Major-league executives are not dopes. They will not sign Pujols for more money simply because of those intangibles. They will, however, keep in mind the public-relations boost that comes from signing such a respected player.
They'll also account for the fact that Pujols has a pedigree built by achievement, and that they can market his upcoming career milestones aggressively.
Those are mistakes. Taking those things into account obscures the issue. Pujols' age is a mystery, he had his worst season in 2011 and he plays first base. He will still make huge money, and that's fine, but he's going to make a bit too much.
If there is one tenet of contract negotiation that MLB teams violate more often than any other, it is this: Pay for future performance, never past performance.
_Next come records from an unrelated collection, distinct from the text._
(** C23. [namei] returns the inode that the path leads to: starting from the
    root for a path that begins with a slash, and from the current directory
    otherwise, each element of the path, cut to fourteen bytes, is looked up
    among the entries of the directory reached so far.  If every element is
    found in a directory, the result is an entry of the inode cache for that
    inode with one more reference, and no other entry's count has changed;
    otherwise the result is null and no count has changed.  No lock remains
    held and no block is changed. *)
Theorem namei_walks {S : Type} `{BS : BlockStore S} {SL : StoreLaws S} {DV : DevSw S} (s : fst S) v ns path nc :
  quiet s v → disk_ok (v_blocks v) (fsb s) ns → 0 ∉ path → nc ∈ ns →
  (if bool_decide (head path = Some 47) then nc = ROOTINO else refers s (cwd s) nc) →
  ∃ r s', namei path s = Ok (r, s') ∧ found s v (walk (v_blocks v) (fsb s) nc (elems path)) r s'.
Proof.
  intros [HR Hh Hroom Hfx Hic Hcp Hfree] Hdisk H0 Hnc Hstart.
  assert (looking s v ∅ (λ _, 0) s) as Hl.
  { split; try done. split; [exact Hic|done| |exact Hcp]. intros j p0 p H1 H2. assert (p = p0) as -> by congruence. lia. }
  destruct (wp_ok (namei path) (λ r s', found s v (walk (v_blocks v) (fsb s) nc (elems path)) r s') s) as (r & s' & E & Hf); [|eauto].
  unfold namei, namex. apply wpg_bind, wpg_bind.
  assert (∀ i s', looking s v ∅ (bump i 1 (λ _, 0)) s' → refers s' i nc →
    wpg true (namex_loop (Datatypes.S (length path)) i path false (replicate DIRSIZ 0))
      (λ r s', wpg true (mret r.1) (found s v (walk (v_blocks v) (fsb s) nc (elems path))) s') s') as Hloop.
  { intros i s' Hl' Hr'. eapply (L_namex_loop s v ns Hh Hroom Hdisk Hfree); [exact Hl'|exact Hr'|exact Hnc|exact H0|done|lia|].
    intros r nm s2 Hs2. by apply wpg_ret. }
  case_bool_decide as Hhd.
  - subst nc. eapply (L_iget s v Hfree true ∅); [exact Hl|done|by exists 0%nat|]. intros i s' Hl' Hr' _ _. by apply Hloop.
  - apply wpg_bind, wpg_gets. destruct Hstart as (p & Hp & Hpos & Hd & Hn). pose proof (lookup_lt_Some _ _ _ Hp).
    eapply F_idup; [apply Hfx|exact Hp|]. apply Hloop.
    + destruct Hl as [H1 H2 H3 H4 H5]. split; try done. cbn. by apply wk_step; [| |lia|lia].
    + exists (set_iref (iref p + 1) p). cbn. rewrite list_lookup_insert_eq by done. split_and!; try done. lia.
Qed.

(** ** The small disk *)

Definition fs_root : inode := disk_inode (v_blocks fs_view) demo_sb 1.

Lemma fs_inode_block : v_blocks fs_view !! 8 = Some demo_inodes.
Proof. apply fs_view_lookup; [vm_compute; reflexivity|lia|lia]. Qed.

Lemma fs_root_ok : file_ok (v_blocks fs_view) fs_root 1.
Proof.
  split; try (vm_compute; reflexivity).
  - split; apply Z.leb_le; vm_compute; reflexivity.
  - intros bn Hbn. assert (bn = 0) as -> by lia. vm_compute. discriminate.
  - intros H. apply Z.ltb_lt in H. vm_compute in H. discriminate H.
  - intros bn Hbn. assert (bn = 0) as -> by lia. exists demo_dir. split; [|reflexivity].
    change (blk_addr _ _ 0) with 10. apply fs_view_lookup; [vm_compute; reflexivity|lia|lia].
Qed.

Lemma fs_disk_ok : disk_ok (v_blocks fs_view) demo_sb {[1; 2]}.
Proof.
  intros n Hn. apply elem_of_union in Hn as [->%elem_of_singleton| ->%elem_of_singleton].
  - split.
    + split; [exists demo_inodes; exact fs_inode_block|vm_compute; discriminate|vm_compute; discriminate|].
      intros _. exists 1. split; [exact fs_root_ok|]. split; [split; apply Z.leb_le; vm_compute; reflexivity|vm_compute; reflexivity].
    + intros _ k Hk. change (isize _ / 16) with 2 in Hk. assert (k = 0 ∨ k = 1) as [->| ->] by lia; right.
      * apply elem_of_union_l, elem_of_singleton. vm_compute. reflexivity.
      * apply elem_of_union_r, elem_of_singleton. vm_compute. reflexivity.
  - split; [split; [exists demo_inodes; exact fs_inode_block|vm_compute; discriminate|vm_compute; discriminate|]|];
      intros H; vm_compute in H; discriminate H.
Qed.

(** ["//f"], from the root. *)
Lemma namei_walks_witness :
  ∃ b i s', namei [47; 47; 102] (demo_fs b) = Ok (Some i, s') ∧ refers s' i 2.
Proof.
  destruct fs_booted as (b & _ & Hrel). exists b.
  destruct (namei_walks (demo_fs b) fs_view {[1; 2]} [47; 47; 102] 1) as (r & s' & E & Hf).
  - split.
    + exact Hrel.
    + reflexivity.
    + eapply budget_room, (budget_le 1 5); [lia|exact fs_budget].
    + split; [reflexivity|]. intros i. rewrite bool_decide_false by set_solver. reflexivity.
    + split.
      * intros i p [-> _]%lookup_replicate_1. by vm_compute.
      * intros i j p q [-> _]%lookup_replicate_1. cbn. lia.
    + intros j p [-> _]%lookup_replicate_1. cbn. lia.
    + exists 0%nat, 1%nat, demo_file, demo_file. split_and!; reflexivity || discriminate.
  - exact fs_disk_ok.
  - apply (bool_decide_unpack _). reflexivity.
  - apply elem_of_union_l, elem_of_singleton. reflexivity.
  - reflexivity.
  - assert (walk (v_blocks fs_view) (fsb (demo_fs b)) 1 (elems [47; 47; 102]) = Some 2) as Ew by (vm_compute; reflexivity).
    rewrite Ew in Hf. destruct Hf as (i & -> & _ & Hr). exists i, s'. split; [exact E|exact Hr].
Defined.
Not only do teams too often fall into the trap of expecting a player to sustain his most recent level of performance, but some actually view long-term deals as rewards for players who serve them well.
The Red Sox are too smart for that, but not everyone is. Ortiz is 36 years old. Some team will give him a two-year commitment this winter, totaling something close to $30 million.
Meanwhile, Ortiz gears up for a 2012 season in which he's far more likely to hit like his 2009 self than his 2011 self.
In 2010, great concern swelled about Papelbon as his walks continued to spiral upward and he became somewhat homer-vulnerable. In 2011, he quashed that worry by sharpening his command, posting a preposterous 8.70 strikeout-to-walk ratio and saving 31 of 34 chances.
Therein lies the rub.
Papelbon IS a risk. He COULD still burn out. It seems that too many have allowed 2011 to totally assuage the fears that 2010 stirred. Papelbon has great stuff, but between the natural fungibility of relief pitchers and the risk factors in play, he's overvalued.
That Cuddyer is in line for such a lavish deal is not dumb. It is not asinine. It's just a bit extravagant.
Cuddyer has power, and a rifle arm when he is assigned to the outfield. His hit tool is fair; he makes contact well for a guy with 30-homer upside and he draws walks at an average rate.
What Cuddyer does not have is a secondary skill set. He doesn't work counts; walks are a function of simply being pitched around occasionally. He bats right-handed. He is slow, and he has no true defensive position.
A one-dimensional player with only nominal versatility should not be in line for $25 million or more, but here stands Cuddyer.
Ramirez has measurably better power than Cuddyer, and though he draws few walks and ends up with a solid but unspectacular OBP most years, he is a terrific pure hitter.
He just isn't any good at anything else.
Ramirez is a woeful base-runner, and a worse defender. He consistently plays much too close to the bag at third base, and though his hands and arm are solid-average, his range is atrocious.
He's become a first baseman on the wrong side of the diamond, and as his bat ages and he relies more and more on fly balls, Ramirez is near a production breakdown. He will nonetheless get a handsome three-year deal this winter.